The potions master chose that moment to billow in with a leather bound journal that appeared to be weathered from many years of use, and a rather sinister looking book with a title in a language she did not know.

"Not quite done yet, Granger?"

Her nose crinkled. "Unfortunately. And it tastes so delightful, Severus. You really go the extra mile to make this pleasant." Sip.

He smirked, and murmured silkily, "I do live to please."

His expression becoming cool and professional, he strode over and flipped open the journal, Accioing a never-ending ink quill to himself. "Is there anything worth noting thus far?"

Hermione chortled, taking her last sip and grimacing as she choked out, "Please, sir, may I have some more?"

"Granger."

It was amazing how one disdainfully, but amusedly sneered surname could speak a thousand reprimands.

"Thankfully, this round of experiments has not made my leg cramp violently. Then again," she noted with a withered smile, "It also has not eased the general pain the muscles general provide anyway. Ah, it seems to have…" She trailed off.

Snape's eyes grew sharp, "Problems, Professor Granger?"

"… er, the potion seems to have… relaxed the muscles, I'm not positive I could… ah, walk, that is, if I needed to.
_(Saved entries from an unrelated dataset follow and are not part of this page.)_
(* ===== verification/SniRun.v ===== *)
(** * Steps of one connection of the SNI router

    The operations that concern one connection change nothing else, hand on
    exactly the packets that they are given or that wait, and keep account of
    its socket. *)

From S2P Require Import Prelude StateOpt OffloadCsum SniParse SniCrypto SniStream SniHello SniFrames SniOpen SniRouter SniInv SniMatch.

(** From [s] to [s'] the connection at [ptr] became [c'], and [pkts] were
    handed on for its peer. *)
Record conn_step (ptr : Z) (c c' : sni_connection_state_t) (pkts : list (bool * list Z)) (s s' : sni_router_t) : Prop := {
  cs_before : heap s !! ptr = Some c;
  cs_after : heap s' = <[ptr := c']> (heap s);
  cs_config : config s' = config s;
  cs_table : conn_table s' = conn_table s;
  cs_count : conn_count s' = conn_count s;
  cs_peer : peer_addr c' = peer_addr c;
  cs_handed : forall peer, handed peer (log s') = handed peer (log s) ++ if decide (peer = peer_addr c) then pkts else [];
  cs_fds : forall fd, balance fd (log s') = balance fd (log s) - holds_fd fd c + holds_fd fd c'
}.

Lemma cs_refl ptr c s : heap s !! ptr = Some c -> conn_step ptr c c [] s s.
Proof. intros Hp. constructor; [done|by rewrite insert_id|done..| |lia]. intros peer. case_decide; by rewrite app_nil_r. Qed.

Lemma cs_trans ptr c c1 c2 p q s s1 s2 : conn_step ptr c c1 p s s1 -> conn_step ptr c1 c2 q s1 s2 -> conn_step ptr c c2 (p ++ q) s s2.
Proof.
  intros [A1 A2 A3 A4 A5 A6 A7 A8] [B1 B2 B3 B4 B5 B6 B7 B8]. constructor; [done|by rewrite B2, A2, insert_insert_eq|congruence..| |].
  - intros peer. rewrite B7, A7, A6. case_decide; [by rewrite app_assoc|by rewrite !app_nil_r].
  - intros fd. rewrite B8, A8. lia.
Qed.

Lemma cs_lookup ptr c c' p s s' : conn_step ptr c c' p s s' -> heap s' !! ptr = Some c'.
Proof. intros H. rewrite (cs_after _ _ _ _ _ _ H). apply lookup_insert_eq. Qed.

(** ** Rules *)

Section rules.
Context (ptr : Z) (c : sni_connection_state_t) (s0 : sni_router_t).

Abbreviation step c' p s := (conn_step ptr c c' p s0 s).

Lemma dwp_cs_get c1 p s (Q : sni_connection_state_t -> sni_router_t -> Prop) : step c1 p s -> Q c1 s -> dwp (get_conn ptr) s Q.
Proof. intros H HQ. unfold get_conn. apply dwp_bind, dwp_get. eapply dwp_lift; [by eapply cs_lookup|done]. Qed.

Lemma dwp_cs_ask {A} (f : nat -> A) c1 p s (Q : A -> sni_router_t -> Prop) : step c1 p s -> (forall a s', step c1 p s' -> Q a s') -> dwp (ask f) s Q.
Proof.
  intros H HQ. unfold ask. apply dwp_bind, dwp_get. apply dwp_bind, dwp_modify. apply dwp_ret, HQ. by destruct H.
Qed.

Lemma dwp_cs_modify f c1 p s (Q : unit -> sni_router_t -> Prop) : step c1 p s -> peer_addr (f c1) = peer_addr c1 -> fallback_fd (f c1) = fallback_fd c1 -> (forall s', step (f c1) p s' -> Q tt s') -> dwp (modify_conn ptr f) s Q.
Proof.
  intros H Ha Hf HQ. unfold modify_conn. apply dwp_bind. eapply dwp_cs_get; [done|]. apply dwp_modify, HQ. destruct H as [A1 A2 A3 A4 A5 A6 A7 A8]. constructor; [done| |done..|congruence|done|].
  - cbn [heap update]. by rewrite A2, insert_insert_eq.
  - intros fd. cbn [log update]. rewrite A8. unfold holds_fd. by rewrite Hf.
Qed.

(** An event that hands nothing on and concerns no socket. *)
Lemma dwp_cs_quiet e c1 p s (Q : unit -> sni_router_t -> Prop) : step c1 p s -> (forall peer, handed_on peer e = None) -> (forall fd, fd_change fd e = 0) -> (forall s', step c1 p s' -> Q tt s') -> dwp (emit e) s Q.
Proof.
  intros H Hh Hf HQ. apply dwp_modify, HQ. destruct H as [A1 A2 A3 A4 A5 A6 A7 A8]. constructor; [done..| |].
  - intros peer. cbn [log update]. rewrite handed_app, A7, handed_one, Hh. by rewrite app_nil_r.
  - intros fd. cbn [log update]. rewrite balance_app, A8. cbn [balance]. rewrite Hf. lia.
Qed.

(** An event that hands a packet of the connection's peer on. *)
Lemma dwp_cs_handed e pkt c1 p s (Q : unit -> sni_router_t -> Prop) : step c1 p s -> (forall peer, handed_on peer e = if decide (peer_addr c = peer) then Some pkt else None) -> (forall fd, fd_change fd e = 0) -> (forall s', step c1 (p ++ [pkt]) s' -> Q tt s') -> dwp (emit e) s Q.
Proof.
  intros H Hh Hf HQ. apply dwp_modify, HQ. destruct H as [A1 A2 A3 A4 A5 A6 A7 A8]. constructor; [done..| |].
  - intros peer. cbn [log update]. rewrite handed_app, A7, handed_one, Hh. destruct (decide (peer_addr c = peer)) as [<-|Hne]; [rewrite !decide_True by done; by rewrite <- app_assoc|]. rewrite !decide_False by congruence. by rewrite app_nil_r.
  - intros fd. cbn [log update]. rewrite balance_app, A8. cbn [balance]. rewrite Hf. lia.
Qed.

Context (E : sni_env).

(** The connection with another socket. *)
Definition with_fd (c1 : sni_connection_state_t) (fd : option Z) (sent : bool) : sni_connection_state_t := c1 <| fallback_fd := fd |> <| fallback_proxy_sent := sent |>.

Lemma with_fd_id c1 : with_fd c1 (fallback_fd c1) (fallback_proxy_sent c1) = c1.
Proof. by destruct c1. Qed.

Lemma with_fd_twice c1 fd sent fd' sent' : with_fd (with_fd c1 fd sent) fd' sent' = with_fd c1 fd' sent'.
Proof. by destruct c1. Qed.

Lemma dwp_fallback_open c1 p s : step c1 p s -> fallback_fd c1 = None -> dwp (fallback_open E ptr) s (fun ok s' => exists fd, step (with_fd c1 fd (fallback_proxy_sent c1)) p s' /\ (ok = true -> fd <> None)).
Proof.
  intros H Hn. unfold fallback_open, socket_close. apply dwp_bind. eapply dwp_cs_ask; [exact H|]. intros r s1 H1. destruct r as [|fd|fd].
  - apply dwp_ret. exists None. split; [|done]. rewrite <- Hn. by rewrite with_fd_id.
  - apply dwp_bind, dwp_modify. apply dwp_bind, dwp_modify. apply dwp_ret. exists None. split; [|done]. rewrite <- Hn, with_fd_id. destruct H1 as [A1 A2 A3 A4 A5 A6 A7 A8]. constructor; [done..| |]; cbn [log update].
    + intros peer. rewrite !handed_app, A7. cbn. by rewrite !app_nil_r.
    + intros f. rewrite !balance_app, A8. cbn [balance fd_change]. destruct (fd =? f); lia.
  - apply dwp_bind, dwp_modify. apply dwp_bind. unfold modify_conn, get_conn. apply dwp_bind, dwp_bind, dwp_get. eapply dwp_lift; [cbn [heap update]; by eapply cs_lookup|]. apply dwp_modify. apply dwp_bind, dwp_modify. apply dwp_ret. exists (Some fd). split; [|done].
    destruct H1 as [A1 A2 A3 A4 A5 A6 A7 A8]. constructor; [done|cbn [heap update]; rewrite A2, insert_insert_eq; by destruct c1|done..| |]; cbn [log update].
    + intros peer. rewrite !handed_app, A7. cbn. by rewrite !app_nil_r.
    + intros f. rewrite !balance_app, A8. cbn [balance fd_change]. unfold holds_fd, with_fd. cbn [fallback_fd update]. rewrite Hn. destruct (Z.eqb_spec fd f) as [->|Hne]; [rewrite (decide_True (P := Some f = Some f)) by done|rewrite (decide_False (P := Some fd = Some f)) by congruence]; rewrite (decide_False (P := None = Some f)) by done; lia.
Qed.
Without looking rather like Igor, that is. I feel… scatter brained, though. Hard to… grasp on to any one thought. Occlumency shields feel… devastated. I'm quite… er…"

Severus muttered curses under his breath as he scrawled new notes down within the journal, and crossed out or revised previous entries. Turning from her, he paced back to his desk and sat down to write, and open the tome he had brought in with the journal, flipping it open and referring to it.
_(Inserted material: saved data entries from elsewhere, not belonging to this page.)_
(* ===== verification/SniTrace.v ===== *)
(** * Runs of the SNI router: the claims

    Any sequence of datagrams, answers of the fallback server and clean-ups
    from the creation of a router on. *)

From S2P Require Import Prelude StateOpt OffloadCsum SniParse SniCrypto SniStream SniHello SniFrames SniOpen SniRouter SniMatch SniInv SniRun.

Inductive sni_op :=
  | OpProcess (pkt : list Z) (peer : sockaddr) (peer_len : Z)
  | OpReadable (fuel : nat) (fd ptr : Z)
  | OpCleanup (now_sec : Z).

(** The fields of a configuration are of unsigned types. *)
Definition cfg_unsigned (cfg : sni_router_config_t) : Prop := 0 <= max_tracked_conns cfg /\ 0 <= conn_timeout_sec cfg /\ 0 <= max_client_hello_bytes cfg /\ 0 <= max_pending_packets cfg.

Definition op_ok (op : sni_op) : Prop := match op with OpProcess pkt _ _ => bytes_ok pkt | _ => True end.

(** The datagrams of a peer, in order. *)
Definition offered (peer : sockaddr) (ops : list sni_op) : list (list Z) :=
  omap (fun op => match op with OpProcess pkt p n => if decide (p = peer) then if args_ok pkt p n then Some pkt else None else None | _ => None end) ops.

#[export] Instance sni_event_eq_dec : EqDecision sni_event.
Proof. solve_decision. Defined.

(** Sockets opened and closed. *)
Definition opened (fd : Z) (l : list sni_event) : nat := length (filter (fun e => e = EvSocket fd) l).
Definition closed (fd : Z) (l : list sni_event) : nat := length (filter (fun e => e = EvClose fd) l).

Lemma balance_counts fd l : balance fd l = Z.of_nat (opened fd l) - Z.of_nat (closed fd l).
Proof.
  unfold opened, closed. induction l as [|e l IH]; [done|]. cbn [balance]. rewrite IH, !filter_cons. destruct e; cbn [fd_change]; try (rewrite !decide_False by done; lia); destruct (Z.eqb_spec fd0 fd) as [->|Hne].
  - rewrite decide_True by done. rewrite decide_False by done. cbn [length]. lia.
  - rewrite !decide_False by congruence. lia.
  - rewrite decide_False by done. rewrite decide_True by done. cbn [length]. lia.
  - rewrite !decide_False by congruence. lia.
Qed.

Section trace.
Context (le : bool) (E : sni_env).
Context (HKDF_extract : list Z -> list Z -> option (list Z)) (HKDF_expand : Z -> list Z -> list Z -> option (list Z)).
Context (AES_encrypt : list Z -> list Z -> option (list Z)) (AEAD_seal AEAD_open : list Z -> list Z -> list Z -> list Z -> option (list Z)).

Definition run_op (op : sni_op) : stM sni_router_t unit :=
  match op with
  | OpProcess pkt peer n => _ ← sni_router_process le HKDF_extract HKDF_expand AES_encrypt AEAD_open E pkt peer n; d_skip
  | OpReadable fuel fd ptr => sni_router_on_fd_readable le AEAD_seal E fuel fd ptr
  | OpCleanup now => sni_router_cleanup E now
  end.

Fixpoint run (ops : list sni_op) : stM sni_router_t unit := match ops with [] => d_skip | op :: ops => run_op op ;; run ops end.

Lemma create_ok malloc cfg s : cfg_unsigned cfg -> sni_router_create malloc cfg = Some s -> router_ok le s /\ log s = [] /\ heap s = ∅ /\ 1 <= max_tracked_conns (config s) <= 65535 /\ max_pending_packets (config s) <= 64 /\ 1 <= max_client_hello_bytes (config s) <= 1048576.
Proof.
  intros (U1 & U2 & U3 & U4) Hs. unfold sni_router_create in Hs. destruct (_ || _); [done|]. cbn zeta in Hs. set (cfg' := cfg <| max_tracked_conns := _ |> <| conn_timeout_sec := _ |> <| max_client_hello_bytes := _ |> <| max_pending_packets := _ |>) in Hs. destruct (_ || _) eqn:Eg; [done|]. destruct (negb _); [done|]. apply Some_inj in Hs.
  assert (Hd : forall v d, 0 <= v -> 1 <= d -> 1 <= or_default v d) by (intros v d Hv H1; unfold or_default; destruct (Z.eqb_spec v 0); lia). pose proof (Hd (max_tracked_conns cfg) SNI_DEFAULT_MAX_CONNS U1 ltac:(done)) as D1. pose proof (Hd (max_client_hello_bytes cfg) SNI_DEFAULT_CH_BYTES U3 ltac:(done)) as D2. pose proof (Hd (max_pending_packets cfg) SNI_DEFAULT_PENDING_PACKETS U4 ltac:(done)) as D3.
  change (or_default (max_tracked_conns cfg) SNI_DEFAULT_MAX_CONNS) with (max_tracked_conns cfg') in D1. change (or_default (max_client_hello_bytes cfg) SNI_DEFAULT_CH_BYTES) with (max_client_hello_bytes cfg') in D2. change (or_default (max_pending_packets cfg) SNI_DEFAULT_PENDING_PACKETS) with (max_pending_packets cfg') in D3. clearbody cfg'. bool_to_prop. subst s. cbn [config log heap conn_table conn_count allowed_snis update max_tracked_conns max_pending_packets max_client_hello_bytes].
  assert (Hcat : forall n, concat (replicate n (@nil Z)) = []) by (induction n; done). split; [|split_and!; [done|done|lia..]]. constructor; [|intros fd; cbn; unfold holders; by rewrite map_filter_empty]. constructor; cbn [config conn_table conn_count heap max_tracked_conns max_client_hello_bytes max_pending_packets update].
  - constructor; cbn [max_tracked_conns max_client_hello_bytes max_pending_packets update]; lia.
  - rewrite length_replicate. lia.
  - rewrite Hcat. apply NoDup_nil_2.
  - intros ptr. rewrite Hcat, lookup_empty. split; [intros Hx; by apply not_elem_of_nil in Hx|by intros [? ?]].
  - intros i chain ptr c _ _ Hx. by rewrite lookup_empty in Hx.
  - intros q r c d Hx. by rewrite lookup_empty in Hx.
  - by rewrite Hcat.
  - lia.
  - intros ptr c Hx. by rewrite lookup_empty in Hx.
Qed.

Hypothesis Hcrypto : crypto_ok AES_encrypt AEAD_seal AEAD_open.
Hypothesis Henv : sni_env_ok E.

(** One operation adds the datagram it was given, unless there is no memory. *)
Lemma dwp_run_op s op : router_ok le s -> op_ok op -> dwp (run_op op) s (fun _ s' => router_ok le s' /\ config s' = config s /\
  forall p, (exists new, total s' p = total s p ++ new /\ new `sublist_of` offered p [op]) /\ (~ out_of_memory E -> total s' p = total s p ++ offered p [op])).
Proof.
  intros Hr Ho. assert (Hquiet : forall s', router_ok le s' /\ config s' = config s /\ (forall p, total s' p = total s p) -> (forall p, offered p [op] = []) -> router_ok le s' /\ config s' = config s /\ forall p, (exists new, total s' p = total s p ++ new /\ new `sublist_of` offered p [op]) /\ (~ out_of_memory E -> total s' p = total s p ++ offered p [op])).
  { intros s' (H1 & H2 & H3) H4. split; [done|]. split; [done|]. intros p. rewrite H4, H3. split; [exists []|intros _]; by rewrite app_nil_r. }
  destruct op as [pkt peer n|fuel fd ptr|now]; cbn [run_op op_ok] in *.
  - apply dwp_bind. eapply dwp_mono; [by eapply dwp_process|]. intros r s' H. cbv beta in H. apply dwp_skip. assert (Eo : forall p, offered p [OpProcess pkt peer n] = if decide (peer = p) then if args_ok pkt peer n then [pkt] else [] else []) by (intros p; unfold offered; cbn; repeat case_decide; try done; by destruct (args_ok pkt peer n)).
    destruct (args_ok pkt peer n); [|destruct H as [-> _]; apply Hquiet; [done|intros p; rewrite Eo; by case_decide]]. destruct H as [(H1 & H2 & H3)|((H1 & H2 & H3) & _ & Hm)]; (split; [done|]); (split; [done|]); intros p; rewrite Eo, H3; destruct (decide (p = peer)) as [->|Hne].
    + rewrite decide_True by done. split; [by exists [pkt]|done].
    + rewrite decide_False by congruence. split; [by exists []|done].
    + rewrite decide_True by done. split; [exists []; split; [done|apply sublist_nil_l]|by intros Hn].
    + rewrite decide_False by congruence. split; [by exists []|done].
  - eapply dwp_mono; [by eapply dwp_readable|]. intros u s' H. by apply Hquiet.
  - eapply dwp_mono; [by eapply dwp_cleanup|]. intros u s' H. by apply Hquiet.
Qed.

Lemma dwp_run s ops : router_ok le s -> Forall op_ok ops -> dwp (run ops) s (fun _ s' => router_ok le s' /\ config s' = config s /\
  forall p, (exists new, total s' p = total s p ++ new /\ new `sublist_of` offered p ops) /\ (~ out_of_memory E -> total s' p = total s p ++ offered p ops)).
Proof.
  intros Hr Ho. revert s Hr. induction Ho as [|op ops Hop _ IH]; intros s Hr; cbn [run]; [apply dwp_skip; split; [done|]; split; [done|]; intros p; split; [exists []|intros _]; by rewrite app_nil_r|]. apply dwp_bind. eapply dwp_mono; [by apply dwp_run_op|]. intros u s1 (H1 & H2 & H3). eapply dwp_mono; [by apply IH|]. intros u' s2 (G1 & G2 & G3). split; [done|]. split; [congruence|]. intros p.
  assert (Ea : offered p (op :: ops) = offered p [op] ++ offered p ops) by (change (op :: ops) with ([op] ++ ops); apply omap_app). rewrite Ea. destruct (H3 p) as [(n1 & E1 & S1) F1], (G3 p) as [(n2 & E2 & S2) F2]. split.
  - exists (n1 ++ n2). split; [by rewrite E2, E1, app_assoc|]. by apply sublist_app.
  - intros Hm. by rewrite (F2 Hm), (F1 Hm), app_assoc.
Qed.



(** C17: when a router is destroyed after any such sequence, no connection is
    left, and every socket it opened has been closed, as often as it was
    opened. *)
Theorem sockets_closed malloc cfg s0 ops : cfg_unsigned cfg -> sni_router_create malloc cfg = Some s0 -> Forall op_ok ops -> exists s', (run ops ;; sni_router_destroy) s0 = Some (tt, s') /\ heap s' = ∅ /\ forall fd, opened fd (log s') = closed fd (log s').
Proof.
  intros Hu Hc Ho. destruct (create_ok malloc cfg s0 Hu Hc) as (Hr & _). assert (Hd : dwp (run ops ;; sni_router_destroy) s0 (fun _ s' => heap s' = ∅ /\ forall fd, balance fd (log s') = 0)) by (apply dwp_bind; eapply dwp_mono; [by apply dwp_run|]; intros u s1 (H1 & _); by eapply dwp_destroy).
  destruct Hd as ([] & s' & Er & He & Hb). exists s'. split; [done|]. split; [done|]. intros fd. specialize (Hb fd). rewrite balance_counts in Hb. lia.
Qed.

End trace.

(** A system in which everything succeeds. *)
Definition env_example : sni_env :=
  SniEnv (fun n => 100 + Z.of_nat n) (fun _ => true) (fun _ _ => true) (fun _ live => Some (fresh live)) (fun _ => 0) (fun n => OpenOk (3 + Z.of_nat n)) (fun _ => true) (fun n => if Nat.even n then RecvAgain else RecvData [64; 1; 2]) (fun _ => 0).

Lemma env_example_ok : sni_env_ok env_example.
Proof.
  constructor.
  - intros n live ptr [= <-]. apply is_fresh.
  - intros n buf. cbn [env_recv env_example]. destruct (Nat.even n); [done|]. intros [= <-]. by apply bytes_okb_ok.
Qed.

Definition ops_example : list sni_op :=
  [OpProcess [64; 1; 2; 3] (SockAddr AF_INET [4; 210] [192; 0; 2; 1]) 16; OpReadable 4 7 1; OpProcess [] (SockAddr AF_INET [4; 210] [192; 0; 2; 1]) 16; OpCleanup 1000].

Lemma ops_example_ok : Forall op_ok ops_example.
Proof. do 4 (apply Forall_cons_2; [first [exact I|by apply bytes_okb_ok]|]). apply Forall_nil_2. Qed.

Lemma create_example : exists s0, sni_router_create true config_example = Some s0.
Proof. eexists. vm_compute. reflexivity. Qed.



Lemma sockets_closed_witness : exists s0 s', sni_router_create true config_example = Some s0 /\ (run true env_example toy_extract toy_expand toy_aes toy_seal toy_open ops_example ;; sni_router_destroy) s0 = Some (tt, s') /\ heap s' = ∅ /\ forall fd, opened fd (log s') = closed fd (log s').
Proof.
  destruct create_example as (s0 & Hc). destruct (sockets_closed true env_example toy_extract toy_expand toy_aes toy_seal toy_open toy_crypto_ok env_example_ok true config_example s0 ops_example ltac:(repeat split; done) Hc ops_example_ok) as (s' & H). exists s0, s'. split; [exact Hc|exact H].
Defined.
Hermione rubbed a hand against one of her temples, and did not notice as the small glimmer wriggled through the air with as much of an air of desperation as a disembodied speck of minutia could manage. It landed somewhere in the bushy mass, and seemed to despair at the ill tended knots. But it still pushed towards her scalp, and then, through.

It felt a bit like a piece of ice had crept into her brain for approximately one second, and then it was over.
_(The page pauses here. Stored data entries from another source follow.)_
Lemma dwp_maybe_fin s f : lane_inv P s -> flows s !! p = Some f -> f_pcb f = Some q -> f_h3_request f = Some r -> dwp (tcp_lane_uplink_maybe_fin E P p) s (relay_post f s).
Proof.
  intros Hi Hf Hq Hr. pose proof (li_shape _ _ Hi) as Hs. pose proof (li_data _ _ Hi p f Hf) as Hd. unfold data_ok in Hd. rewrite Hq, Hr in Hd. destruct Hd as (Hreq & Hu & Hdn). pose proof Hu as [U1 U2 U3 U4 U5 U6 U7 U8 U9 U10]. pose proof Hdn as [D1 D2 D3 D4 D5].
  unfold tcp_lane_uplink_maybe_fin. apply dwp_bind. eapply dwp_get_flow; [done|]. rewrite Hr. destruct (_ || negb (length (uplink_q f) =? 0)%nat) eqn:Eg; [apply dwp_ret; by eapply dwp_live|]. apply orb_false_elim in Eg as [Eg Eq]. apply orb_false_elim in Eg as [Eg Efs]. apply orb_false_elim in Eg as [Est Efin]. apply negb_false_iff in Efin, Eq. apply Nat.eqb_eq, nil_length_inv in Eq. rewrite Efs in U9.
  pose proof (inv_focus P p s Hi) as Hfo. assert (Hrop : rv_open (req_of r (tl_log s)) = true) by (by eapply req_is_open). apply dwp_bind. eapply (lwp_led _ s f (fun ret f' l' n' => f' = f /\ l' = FxSend r [] true ret :: tl_log s /\ log_ok l' /\ (ret = H3_SEND_AGAIN \/ ret = H3_SEND_ERR \/ ret = 0))); [done|done|done|done| |by intros a f' l' n' (_ & _ & ? & _)|].
  { apply lwp_send. intros ret Hret. split; [done|]. split; [done|]. split; [split; [cbn [fx_ok]; by rewrite <- U9|apply (li_log _ _ Hi)]|]. change (blen []) with 0 in Hret. destruct Hret as [?|[?|?]]; [by left|by right; left|right; right; lia]. }
  intros ret s1 f1 Hled (-> & El & Hl1 & Hret). pose proof Hled as (L1 & L2 & L3 & L4 & L5). unfold H3_SEND_AGAIN, H3_SEND_ERR in *. destruct Hret as [->|[-> | ->]]; cbn [Z.eqb Z.leb Pos.eqb Z.compare].
  - apply dwp_ret. eapply relay_lead; [exact Hled|]. eapply dwp_live; [|done|done]. apply (focus_inv P p s1 f L1 L2). unfold data_ok. rewrite Hq, Hr, El. split; [by rewrite pcb_other|]. split.
    + constructor; rewrite ?pcb_other, ?req_same by done; try done. by rewrite Efs.
    + eapply downlink_same; [|exact Hdn]. unfold down_same. by rewrite pcb_other, req_same by done.
  - eapply dwp_mono; [apply dwp_relay_error; [done|done|done|by eapply relay_lane]|]. intros st s2 [Hp _]. by eapply relay_lead.
  - set (g := fun f : mqvpn_tcp_flow_t => f <| fin_sent_to_h3 := true |>). apply dwp_bind. eapply (lwp_led _ s1 f (fun _ f' l' n' => f' = g f /\ l' = tl_log s1)); [done|done|done|done|apply lwp_set; [done|]; done|intros ? ? ? ? [_ ->]; exact Hl1|]. intros [] s2 f2 Hled2 [-> El2]. pose proof Hled2 as (M1 & M2 & M3 & M4 & M5).
    assert (Hled' : led s f s2 (g f)) by (split; [done|]; split; [done|]; split; [done|]; split; [by eapply thin_trans|congruence]). assert (Hup : uplink_ok P (tl_log s2) (g f) q r). { rewrite El2, El. constructor; rewrite ?pcb_other, ?req_same by done; cbn; try done. - rewrite app_nil_r. done. - by rewrite orb_true_r. }
    assert (Hdn2 : downlink_ok (tl_log s2) (g f) q r). { rewrite El2, El. eapply downlink_same; [|exact Hdn]. unfold down_same. by rewrite pcb_other, req_same by done. } assert (Hreq2 : pv_req (pcb_of q (tl_log s2)) = Some r) by (rewrite El2, El; by rewrite pcb_other).
    destruct (fin_received_from_h3 f) eqn:Efr.
    + eapply dwp_mono; [apply (dwp_close s2 (g f)); [done|done|done|done|]|intros st s3 Hp; by eapply relay_lead]. destruct Hup as [K1 _ _ _ _ _ _ K8 K9 _]. destruct Hdn2 as [J1 _ _ J4 J5]. exists r. split; [done|]. cbn in K1, K8, K9, J4. destruct (J5 Efr) as [J6 J7]. rewrite Eq in K1. cbn [queue_bytes fmap list_fmap concat] in K1. rewrite app_nil_r in K1. split; [done|]. split; [congruence|]. split; [done|]. split; [|split; [done|congruence]]. rewrite J1. unfold stashed. rewrite J7. by rewrite app_nil_r.
    + apply dwp_ret. eapply relay_lead; [exact Hled'|]. eapply dwp_live; [|done|done]. apply (focus_inv P p s2 (g f) M1 M2). unfold data_ok. change (f_pcb (g f)) with (f_pcb f). change (f_h3_request (g f)) with (f_h3_request f). rewrite Hq, Hr. done.
Qed.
The glimmer came out the other side much brighter, and much more substantial.

"Er… Severus. Potential… side effect. Glittering balls of light come out of your head."

Snape looked up briefly, cursed profoundly, and returned to scribbling with even more barely restrained ire, as if the time taken up to have to write, rather than brew, was entirely too much to bear.

Hermione could not be bothered by this, though. Seeing as how the 'glittering ball of light' seemed to be expanding at a rather accelerated pace until a barely discernible silhouette was in front of her. Dear Merlin, Severus is going to duplicate an army of Hermione's on accident until he is drowning in mounds of bushy hair, she thought hysterically.

That thought did not stick, though, as the silhouette began to gain fine detail. A face, silvery and ghostly, with dark silver nigh on black for eyes. Neat, short clipped hair, as dark as the eyes. A thin mouth that expressed neither pleasure, nor displeasure, and a high, clear brow. A slim, rather scholarly physique and a severely outdated Hogwarts uniform completed the young man. He appeared young, but the solemn air about him could put him anywhere between sixteen and his early twenties.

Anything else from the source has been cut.